- **TASK OBJECTIVE**
Take the material below and output exactly the run of lines from the one containing "d_DataNodes : list NodeInfo;" down to the one containing "Definition set_Databases l", with both included.

- **EXERCISE MATERIAL**
(* ===== verification/MetaData.v ===== *)
(** * The cluster metadata

    [services/meta/data.go]: the value the Raft state machine replicates.  The
    database part is the type [meta.Data] of influxdb, another repository: its
    records appear here with the fields this code reads or writes, and its
    operations are parameters.  [ShardStatus] is a Go map held by reference, and
    [Clone] copies the reference: the maps live in a store, and a [Data] value
    holds an address. *)

From S2P Require Import Prelude.

(** Errors of the package; an error value of the influxdb packages is
    [ErrInflux]: it is never equal to one of the package's own. *)
Inductive merror :=
| ErrNodeExists
| ErrNodeNotFound
| ErrNodeIDRequired
| ErrManyMetaNodes        (* "can't set meta node when there are more than 1 in the metastore" *)
| ErrCannotReassign       (* "cannot reassign shard %d due to lack of data nodes" *)
| ErrRetentionPolicyExists
| ErrRetentionPolicyConflict
| ErrInflux (what : string)
| ErrRaftNotLeader
| ErrRaft (what : string).

#[export] Instance merror_eq_dec : EqDecision merror.
Proof. solve_decision. Defined.

(** ** Data *)

(** Times are nanoseconds since the Unix epoch; Go's zero time is year 1. *)
Definition zero_time : Z := - 62135596800 * 1000000000.

Record NodeInfo := mkNode { ni_ID : Z; ni_Host : string; ni_TCPHost : string }.

(** [meta.ShardOwner] has the single field [NodeID]. *)
Record ShardInfo := mkShard { si_ID : Z; si_Owners : list Z }.

Record ShardGroupInfo := mkGroup {
  sgi_ID : Z;
  sgi_StartTime : Z;
  sgi_EndTime : Z;
  sgi_DeletedAt : Z;
  sgi_Shards : list ShardInfo;
  sgi_TruncatedAt : Z }.

Record SubscriptionInfo := mkSub { sub_Name : string; sub_Mode : string; sub_Destinations : list string }.

Record RetentionPolicyInfo := mkRP {
  rp_Name : string;
  rp_ReplicaN : Z;
  rp_Duration : Z;
  rp_ShardGroupDuration : Z;
  rp_ShardGroups : list ShardGroupInfo;
  rp_Subscriptions : list SubscriptionInfo }.

Record ContinuousQueryInfo := mkCQ { cq_Name : string; cq_Query : string }.

Record DatabaseInfo := mkDB {
  db_Name : string;
  db_DefaultRetentionPolicy : string;
  db_RetentionPolicies : list RetentionPolicyInfo;
  db_ContinuousQueries : list ContinuousQueryInfo }.

Record UserInfo := mkUser { u_Name : string; u_Hash : string; u_Admin : bool; u_Privileges : gmap string Z }.

(** [meta.Data] of influxdb. *)
Record mdata := mkMData {
  md_Term : Z;
  md_Index : Z;
  md_ClusterID : Z;
  md_Databases : list DatabaseInfo;
  md_Users : list UserInfo;
  md_MaxShardGroupID : Z;
  md_MaxShardID : Z }.

(** [meta.Data] of this package. *)
Record Data := mkData {
  d_Data : mdata;
  d_MetaNodes : list NodeInfo;
  d_DataNodes : list NodeInfo;
  d_ShardStatus : option nat;
  d_MaxNodeID : Z }.

Definition ShardWrite : Z := 1.
Definition ShardRead : Z := 2.
Definition ShardWriteRead : Z := 3.

#[export] Instance NodeInfo_eq_dec : EqDecision NodeInfo.
Proof. solve_decision. Defined.
#[export] Instance ShardInfo_eq_dec : EqDecision ShardInfo.
Proof. solve_decision. Defined.

(** *** Updates *)

Definition set_Owners o (s : ShardInfo) := mkShard (si_ID s) o.
Definition set_Shards l (g : ShardGroupInfo) :=
  mkGroup (sgi_ID g) (sgi_StartTime g) (sgi_EndTime g) (sgi_DeletedAt g) l (sgi_TruncatedAt g).
Definition set_DeletedAt t (g : ShardGroupInfo) :=
  mkGroup (sgi_ID g) (sgi_StartTime g) (sgi_EndTime g) t (sgi_Shards g) (sgi_TruncatedAt g).
Definition set_ShardGroups l (r : RetentionPolicyInfo) :=
  mkRP (rp_Name r) (rp_ReplicaN r) (rp_Duration r) (rp_ShardGroupDuration r) l (rp_Subscriptions r).
Definition set_RetentionPolicies l (d : DatabaseInfo) :=
  mkDB (db_Name d) (db_DefaultRetentionPolicy d) l (db_ContinuousQueries d).
Definition set_Databases l (m : mdata) :=
  mkMData (md_Term m) (md_Index m) (md_ClusterID m) l (md_Users m) (md_MaxShardGroupID m) (md_MaxShardID m).
Definition set_MaxIDs g s (m : mdata) :=
  mkMData (md_Term m) (md_Index m) (md_ClusterID m) (md_Databases m) (md_Users m) g s.
Definition set_ClusterID c (m : mdata) :=
  mkMData (md_Term m) (md_Index m) c (md_Databases m) (md_Users m) (md_MaxShardGroupID m) (md_MaxShardID m).
Definition set_TermIndex t i (m : mdata) :=
  mkMData t i (md_ClusterID m) (md_Databases m) (md_Users m) (md_MaxShardGroupID m) (md_MaxShardID m).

- **THE COMPLETED TASK**
  d_DataNodes : list NodeInfo;
  d_ShardStatus : option nat;
  d_MaxNodeID : Z }.

Definition ShardWrite : Z := 1.
Definition ShardRead : Z := 2.
Definition ShardWriteRead : Z := 3.

#[export] Instance NodeInfo_eq_dec : EqDecision NodeInfo.
Proof. solve_decision. Defined.
#[export] Instance ShardInfo_eq_dec : EqDecision ShardInfo.
Proof. solve_decision. Defined.

(** *** Updates *)

Definition set_Owners o (s : ShardInfo) := mkShard (si_ID s) o.
Definition set_Shards l (g : ShardGroupInfo) :=
  mkGroup (sgi_ID g) (sgi_StartTime g) (sgi_EndTime g) (sgi_DeletedAt g) l (sgi_TruncatedAt g).
Definition set_DeletedAt t (g : ShardGroupInfo) :=
  mkGroup (sgi_ID g) (sgi_StartTime g) (sgi_EndTime g) t (sgi_Shards g) (sgi_TruncatedAt g).
Definition set_ShardGroups l (r : RetentionPolicyInfo) :=
  mkRP (rp_Name r) (rp_ReplicaN r) (rp_Duration r) (rp_ShardGroupDuration r) l (rp_Subscriptions r).
Definition set_RetentionPolicies l (d : DatabaseInfo) :=
  mkDB (db_Name d) (db_DefaultRetentionPolicy d) l (db_ContinuousQueries d).
Definition set_Databases l (m : mdata) :=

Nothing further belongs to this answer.